A medical interpreter who has assisted test-takers with the first part of the exam, but asked to remain anonymous for fear of losing the job, confirmed that many students complain about the quality of the Somali translation of the test.
“They’re already nervous enough,” the interpreter said, noting that candidates tend to come well prepared for the exam yet often fail.
Another home care aide, 44-year-old Warsen Ahmed, who managed to pass the test on the second try in September, said the pronunciation of the Somali text for the audio component of the exam is difficult to understand.

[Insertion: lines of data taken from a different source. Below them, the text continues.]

(** C5, counterexample: on a target 100 pixels wide, a pointer at x = 93
    is 7 pixels inside the right boundary and further still from the left
    one, yet [cursorPosition] answers Right; a pointer at x = 102 is 2
    pixels outside the right boundary and the answer is Undefined.  The
    classification by distance to the boundaries says the opposite in both
    places. *)
Lemma cursorPosition_right_zone_counterexample :
  let at_93 := mkQPoint 93 50 in
  let at_102 := mkQPoint 102 50 in
  (WidgetResizeHandler.cursorPosition (fun _ p => p) (Some target_100) at_93
   = WidgetResizeHandler.CursorPosition_Right ∧
   WidgetResizeHandler.classify_by_boundary
     (WidgetResizeHandler.width target_100)
     (WidgetResizeHandler.height target_100) at_93
   = WidgetResizeHandler.CursorPosition_Undefined) ∧
  (WidgetResizeHandler.cursorPosition (fun _ p => p) (Some target_100) at_102
   = WidgetResizeHandler.CursorPosition_Undefined ∧
   WidgetResizeHandler.classify_by_boundary
     (WidgetResizeHandler.width target_100)
     (WidgetResizeHandler.height target_100) at_102
   = WidgetResizeHandler.CursorPosition_Right).
Proof. repeat split; vm_compute; reflexivity. Qed.

(** ** The main window *)

Section MainWindowFacts.

Import MainWindowBase.

Variable DropArea : Type.
Variable MultiSplitterLayout : Type.
Variable DropArea_serialize : DropArea -> MultiSplitterLayout.
Variable DropArea_deserialize : DropArea -> MultiSplitterLayout -> DropArea * bool.
Variable DropArea_redock : DockWidget -> DropArea -> DropArea.
Variable uniqueName : DockWidget -> string.
Variable dockByName : string -> option DockWidget.

Local Abbreviation MainWindow := (MainWindow DropArea).
Local Abbreviation Snapshot := (Snapshot MultiSplitterLayout).
Local Abbreviation deserialize :=
  (deserialize DropArea MultiSplitterLayout DropArea_deserialize dockByName).
Local Abbreviation serialize :=
  (serialize DropArea MultiSplitterLayout DropArea_serialize uniqueName).
Local Abbreviation step := (step DropArea DropArea_redock).
Local Abbreviation run := (run DropArea DropArea_redock).

Lemma not_None_four (loc : SideBarLocation) :
  loc <> SideBarLocation_None <->
  loc ∈ [SideBarLocation_North; SideBarLocation_South;
         SideBarLocation_East; SideBarLocation_West].
Proof.
  rewrite !elem_of_cons, elem_of_nil.
  destruct loc; split; intros H; try congruence; try tauto;
    repeat destruct H as [H|H]; try discriminate H; try contradiction.
Qed.

Lemma findSideBar_None (w : MainWindow) (dw : DockWidget)
    (locs : list SideBarLocation) :
  (∀ loc sb, loc ∈ locs -> sideBar DropArea w loc = Some sb -> dw ∉ sb) ->
  findSideBar DropArea w (Some dw) locs = None.
Proof.
  induction locs as [|loc locs IH]; intros Hout; [reflexivity|].
  cbn [findSideBar]. destruct (sideBar DropArea w loc) as [sb|] eqn:Hsb.
  - cbn [SideBar.containsDockWidget].
    rewrite bool_decide_eq_false_2 by (eapply Hout; [left|exact Hsb]).
    apply IH. intros loc' sb' Hin. apply Hout. now right.
  - apply IH. intros loc' sb' Hin. apply Hout. now right.
Qed.

Lemma sideBarForDockWidget_None (w : MainWindow) (dw : DockWidget) :
  in_no_sideBar DropArea w dw ->
  sideBarForDockWidget DropArea w (Some dw) = None.
Proof.
  intros Hout. apply findSideBar_None. intros loc sb Hin.
  apply Hout. now apply not_None_four.
Qed.

(** C8: for a panel that sits in none of the four side bars,
    [overlayOnSideBar] prints its warning and returns with the main window
    as it was: the overlay slot, the side bars, the layout and the frames
    are the same, so no frame has been created. *)
Theorem overlayOnSideBar_outside_sideBars (w : MainWindow) (dw : DockWidget) :
  in_no_sideBar DropArea w dw ->
  overlayOnSideBar DropArea w (Some dw)
  = (w, [Warning "overlayOnSideBar: You need to add the dock widget to the sidebar before you can overlay it"]).
Proof.
  intros Hout. unfold overlayOnSideBar.
  now rewrite (sideBarForDockWidget_None w dw Hout).
Qed.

“This type of translation is absolutely not understandable,” said the husband of another candidate who asked not to be named. He called the process “very unfair” and said his wife had already failed the test twice.
In response to questions, Prometric said “it is not our practice to publicly release information about employee relations or confidential client-owned data.”
But in an August 24 warning letter to the proctor who was eventually terminated, Allison M. Mulford, associate general counsel for Prometric, defended the company’s tests.
“We perform a standard-setting on every exam that we develop in order to ensure that the exam does not inadvertently favor, or discriminate against, a specific population of individuals over another,” she wrote in the letter, which was marked confidential and obtained by Crosscut.
Mulford said the company had “utilized our standard translation service provider — a global provider of multilingual content solutions — who employs rigorous translator evaluations and meticulous quality management.”
The letter goes on to note that they had native-speaking Somalis in the home health profession “double-check the translated exams for issues with dialect, conversion of terms, and any other issues that were immediately apparent.”
Mulford points out lower pass rates could be attributed to “literacy rates among native speakers and their proficiency with technology.”
“We do not own the content for this exam, we do not own the budget related to this exam, and we certainly do not get to make any final determinations,” the letter concludes, referring to the Washington State Department of Health.
The letter also warns the nurse that this is “a final notice to you to cease and desist from any further compilation of data, documents or materials related to this issue.”
In an email, Mulford also questioned whether the nurse would be able to “put your personal opinions, beliefs and misperceptions aside to objectively, independently and fairly proctor the Somali HHA exam,” even though company emails show that his direct manager had encouraged him to find out more about the pass rates and any translation issues.
The company also chastised the nurse for seeking information directly from the Washington State Department of Health, such as exam pass rates, without permission.
In a statement on Thursday, SEIU Secretary-Treasurer Adam Glickman said “It has frankly been a pretty frustrating several years of pushing the Department of Health and Prometric to be responsive to the diverse language needs of the home care aide workforce."
The Washington State Department of Health has "recently demonstrated more urgency around this issue and some progress has been made, but there is clearly more work to do," Glickman said. "There is a real need to recruit and train a diverse group of caregivers who can provide linguistically and culturally competent care."
“The allegation that Prometric fired a proctor because they raised concerns to the Department of Health about language access is especially concerning."
Fatma, for her part, is weighing whether it is worth paying the approximately $400 to take the 75-hour prep course again.
This article was updated to note home care aide workers who are members of the Service Employees International Union will make $15 an hour starting in 2019. The nurse who Prometric fired was initially suspended with pay.